Trump got a visit at Trump tower from a central figure in the GOP establishment. Senate Foreign Relations Committee Chairman Bob Corker who is seen as a potential Trump V.P. pick.

In a new NBC/"Wall Street Journal" poll shows that rank-and-file Republicans are consolidating around Trump, with 86 percent of Republicans now backing Trump against Hillary Clinton, up from 72 percent last month.

Joining me now is MSNBC political analyst, former Republican National Committee chairman, Michael Steele.

And, Michael, this movement among the voters I think is probably not surprising to you. You basically have been predicting this from the beginning.

MICHAEL STEELE, MSNBC POLITICAL ANALYST/FORMER REPUBLICAN NATIONAL COMMITTEE CHAIRMAN: Yes. Exactly.

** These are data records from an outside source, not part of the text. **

(* ===== verification/MemFs.v ===== *)
(** * The memory file server (crates/memfs/src/lib.rs)

    Named documents whose bytes are checkpoints of the knowledge store. A write
    is buffered in the fid and committed at clunk, as a new checkpoint bound
    under the file's root name; a generation ties a fid to the file it was
    walked to. Parameters are those of the store and the default hasher of a
    qid path. Generations are not wrapped at 64 bits. *)
From S2P Require Import Prelude RustStd ApTypes ApServer Knowledge.

Definition MEM_MAX_DOC_BYTES : Z := Z.shiftl 1 20.

Inductive MemNode : Set := MRoot | MFile (name : string).
Global Instance MemNode_eq_dec : EqDecision MemNode.
Proof. solve_decision. Defined.

Record MemoryFile : Type := mkMemoryFile { mf_root : BoundRoot; mf_generation : Z }.

Record MemFid : Type := mkMemFid {
  mfid_node : MemNode;
  mfid_mode : option OpenMode;
  mfid_buf : bytes;
  mfid_wrote : bool;
  file_generation : option Z;
}.

Record MemState : Type := mkMemState {
  mem_store : KnowledgeStore;
  files : gmap string MemoryFile;
  mem_versions : VersionTable.t;
  mem_fids : gmap Fid MemFid;
  next_file_generation : Z;
}.

Definition mem_new : MemState := mkMemState kstore_new ∅ VersionTable.new ∅ 1.

Definition set_mem_store k s :=
  mkMemState k (files s) (mem_versions s) (mem_fids s) (next_file_generation s).
Definition set_files f s :=
  mkMemState (mem_store s) f (mem_versions s) (mem_fids s) (next_file_generation s).
Definition set_mem_versions v s :=
  mkMemState (mem_store s) (files s) v (mem_fids s) (next_file_generation s).
Definition set_mem_fids f s :=
  mkMemState (mem_store s) (files s) (mem_versions s) f (next_file_generation s).

Definition valid_name (name : string) : bool :=
  negb (bool_decide (name = "")) && negb (str_contains "/" name) &&
  negb (str_contains "010" name).

Definition root_name (name : string) : string := "mem/" +:+ name.

Definition map_knowledge_error (e : KnowledgeError) : ErrorCode :=
  match e with
  | KNoAccess => NoAccess
  | MissingBlock _ | MissingNode _ | UnknownRoot _ => NotFound
  | HashMismatch _ | Cycle _ => Io
  end.

(** A call of the store, its error mapped *)
Definition on_store {A} (m : K A) : Op MemState A := λ s,
  let '(k, r) := m (mem_store s) in (set_mem_store k s, map_err map_knowledge_error r).

Section memfs.
Context (sha256_hex : bytes → string) (node_json : DagNodeV1 → bytes).
(** [DefaultHasher] over a string key *)
Context (hash_key : string → Z).

Definition mem_node_identity (n : MemNode) : FileKind * Z :=
  match n with
  | MRoot => (Dir, hash_key "/")
  | MFile name => (File, hash_key name)
  end.

Definition mem_node_of (f : Fid) (s : MemState) : option MemNode :=
  if bool_decide (f = ROOT) then Some MRoot else mfid_node <$> mem_fids s !! f.

Definition mem_qid (n : MemNode) (s : MemState) : Qid :=
  let '(k, p) := mem_node_identity n in mkQid k (VersionTable.get (mem_versions s) p) p.

(** [State::materialize] *)
Definition mem_materialize (name : string) (s : MemState) : result ErrorCode bytes :=
  match files s !! name with
  | None => Err NotFound
  | Some file =>
      map_err map_knowledge_error
        (read_bound_root sha256_hex node_json (mf_root file) (mem_store s))
  end.

Definition next_generation : Op MemState Z :=
  s ← mget;
  mmodify (λ s, mkMemState (mem_store s) (files s) (mem_versions s) (mem_fids s)
                  (next_file_generation s + 1));;
  mret (next_file_generation s).

Definition bump_versions (name : string) : Op MemState unit :=
  mmodify (λ s, set_mem_versions
    (VersionTable.bump (mem_versions s) (mem_node_identity MRoot).2) s);;
  mmodify (λ s, set_mem_versions
    (VersionTable.bump (mem_versions s) (mem_node_identity (MFile name)).2) s).

Definition bind_file_root (name : string) (r : ContentHash) (generation : Z) :
    Op MemState unit :=
  binding ← on_store (bind_root (root_name name) r RootReadWrite);
  mmodify (λ s, set_files (<[name := mkMemoryFile binding generation]> (files s)) s);;
  bump_versions name.

Definition put_file_at_generation (name : string) (b : bytes) (generation : Z) :
    Op MemState unit :=
  r ← on_store (checkpoint_from_bytes sha256_hex node_json [b]);
  bind_file_root name r generation.

Definition put_existing_file (name : string) (expected_generation : Z) (b : bytes) :
    Op MemState unit :=
  s ← mget;
  file ← mlift (files s !! name) NotFound;
  if bool_decide (mf_generation file ≠ expected_generation) then mfail NotFound
  else put_file_at_generation name b expected_generation.

Definition put_file (name : string) (b : bytes) : Op MemState Z :=
  s ← mget;
  generation ← (match files s !! name with
                | Some file => mret (mf_generation file)
                | None => next_generation
                end);
  put_file_at_generation name b generation;;
  mret generation.

(** [MemFs::checkpoint_root], [restore_checkpoint] and [materialize] *)
Definition checkpoint_root (name : string) (s : MemState) : result ErrorCode ContentHash :=
  ok_or (br_root ∘ mf_root <$> files s !! name) NotFound.

Definition restore_checkpoint (name : string) (r : ContentHash) : Op MemState unit :=
  if negb (valid_name name) then mfail BadRequest
  else generation ← next_generation; bind_file_root name r generation.

(** ** The file server *)

Definition mem_walk (f newfid : Fid) (names : list string) : Op MemState Qid :=
  s ← mget;
  if bool_decide (newfid = ROOT) || isSome (mem_fids s !! newfid) then mfail BadRequest
  else
    start ← mlift (mem_node_of f s) NotFound;
    n ← (match start, names with
         | MRoot, [] => mret MRoot
         | MRoot, [name] =>
             if isSome (files s !! name) then mret (MFile name) else mfail NotFound
         | MRoot, _ => mfail NotDirectory
         | MFile _, _ => mfail NotDirectory
         end);
    generation ← (match n with
                  | MRoot => mret None
                  | MFile name =>
                      file ← mlift (files s !! name) NotFound; mret (Some (mf_generation file))
                  end);
    mmodify (λ s, set_mem_fids (<[newfid := mkMemFid n None [] false generation]> (mem_fids s)) s);;
    mret (mem_qid n s).

Definition mem_open (f : Fid) (m : OpenMode) : Op MemState Qid :=
  s ← mget;
  n ← mlift (mem_node_of f s) NotFound;
  if negb (bool_decide (f = ROOT)) && isSome (mem_fids s !! f ≫= mfid_mode) then mfail BadRequest
  else if bool_decide (n = MRoot) && mode_writes m then mfail NoAccess
  else if (match n with MFile name => negb (isSome (files s !! name)) | MRoot => false end)
  then mfail NotFound
  else
    base ← (match m, n with
            | ReadWrite, MFile name => b ← mresult (mem_materialize name s); mret (Some b)
            | _, _ => mret None
            end);
    (if bool_decide (f = ROOT) then mret tt
     else
       fs ← mlift (mem_fids s !! f) NotFound;
       mmodify (λ s, set_mem_fids
         (<[f := mkMemFid (mfid_node fs) (Some m) (default (mfid_buf fs) base)
                   (mfid_wrote fs) (file_generation fs)]> (mem_fids s)) s));;
    mret (mem_qid n s).

(** [state.files.keys().cloned().collect::<Vec<_>>().join("\n").into_bytes()] *)
Definition mem_listing (s : MemState) : bytes :=
  into_bytes (join (String "010" "") (sorted_keys (files s))).

Definition mem_content (n : MemNode) (s : MemState) : result ErrorCode bytes :=
  match n with
  | MRoot => Ok (mem_listing s)
  | MFile name => mem_materialize name s
  end.

Definition mem_read (f : Fid) (offset : Offset) (count : Z) : Op MemState bytes :=
  s ← mget;
  (if bool_decide (f = ROOT) then mret tt
   else
     fs ← mlift (mem_fids s !! f) NotFound;
     if opened_for_read (mfid_mode fs) then mret tt else mfail NoAccess);;
  n ← mlift (mem_node_of f s) NotFound;
  b ← mresult (mem_content n s);
  mret (slice b offset count).

Definition mem_write (f : Fid) (offset : Offset) (data : bytes) : Op MemState Z :=
  s ← mget;
  fs ← mlift (mem_fids s !! f) NotFound;
  if negb (opened_for_write (mfid_mode fs)) then mfail NoAccess
  else if bool_decide (mfid_node fs = MRoot) then mfail Unsupported
  else
    start ← mlift (usize_try_from offset) BadRequest;
    stop ← mlift (checked_add64 start (len data)) BadRequest;
    if MEM_MAX_DOC_BYTES <? stop then mfail BadRequest
    else
      mmodify (λ s, set_mem_fids
        (<[f := mkMemFid (mfid_node fs) (mfid_mode fs) (splice (mfid_buf fs) start data) true
                  (file_generation fs)]> (mem_fids s)) s);;
      mret (as_u32 (len data)).

Definition mem_stat (f : Fid) : Op MemState Stat :=
  s ← mget;
  n ← mlift (mem_node_of f s) NotFound;
  b ← mresult (mem_content n s);
  mret (mkStat "" (mem_qid n s) (len b) false
          (match n with MFile _ => true | MRoot => false end)).

Definition mem_create (f newfid : Fid) (name : string) (k : FileKind) : Op MemState Qid :=
  if negb (bool_decide (k = File)) || negb (valid_name name) then mfail BadRequest
  else
    s ← mget;
    if bool_decide (newfid = ROOT) || isSome (mem_fids s !! newfid) then mfail BadRequest
    else
      n ← mlift (mem_node_of f s) NotFound;
      if negb (bool_decide (n = MRoot)) then mfail NotDirectory
      else if isSome (files s !! name) then mfail BadRequest
      else
        generation ← put_file name [];
        s ← mget;
        mmodify (λ s, set_mem_fids
          (<[newfid := mkMemFid (MFile name) None [] false (Some generation)]> (mem_fids s)) s);;
        mret (mem_qid (MFile name) s).

Definition mem_remove (f : Fid) : Op MemState unit :=
  s ← mget;
  n ← mlift (mem_node_of f s) NotFound;
  match n with
  | MRoot => mfail Unsupported
  | MFile name =>
      mlift (files s !! name) NotFound;;
      mmodify (λ s, set_files (delete name (files s)) s);;
      on_store (unbind_root (root_name name));;
      bump_versions name;;
      mmodify (λ s, set_mem_fids (delete f (mem_fids s)) s)
  end.

Definition mem_clunk (f : Fid) : Op MemState unit :=
  if bool_decide (f = ROOT) then mret tt
  else
    s ← mget;
    fs ← mlift (mem_fids s !! f) NotFound;
    mmodify (λ s, set_mem_fids (delete f (mem_fids s)) s);;
    match mfid_node fs with
    | MFile name =>
        if mfid_wrote fs then
          generation ← mlift (file_generation fs) NotFound;
          put_existing_file name generation (mfid_buf fs)
        else mret tt
    | MRoot => mret tt
    end.

Definition MemFs_FileServer : FileServer MemState :=
  {| fs_walk := mem_walk; fs_open := mem_open; fs_read := mem_read; fs_write := mem_write;
     fs_stat := mem_stat; fs_create := mem_create; fs_remove := mem_remove;
     fs_clunk := mem_clunk |}.
End memfs.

This is the trend line. And the voters have actually been out in front of the leadership in the party for quite some time when it comes to Trump. You had 17 very capable, qualified individuals running for the presidency, during this primary. And they chose, they narrowed it down, despite everything against them. They did.

And right now, you`re going to see the establishment types, the moneyed interest in the party, come to that same table. A little bit slower. But they`re going to get there.

HAYES: Right, so we`re seeing -- OK. We`re seeing Bob Corker today meeting at Trump tower, I thought was interesting Trump summons him up Trump Tower. Here`s my read on what`s happened the last three weeks. Paul Ryan flirted with this idea of trying to create some sort of third way, right? So, some way that you could carve out space that was you`re running as a Republican in 2016 but you`re not running as a Trumpkin, essentially.

STEELE: Right.

HAYES: And I think that clearly revealed itself to be impossible. Would you agree?

STEELE: Yes, because the reality was who was that individual?

HAYES: Right.

STEELE: Who would be the individual that everyone`s going to rally to if not Trump? And so, you`ve had nine, ten months of that. And the reality was, nobody showed up. So, where do you go from there? Nowhere.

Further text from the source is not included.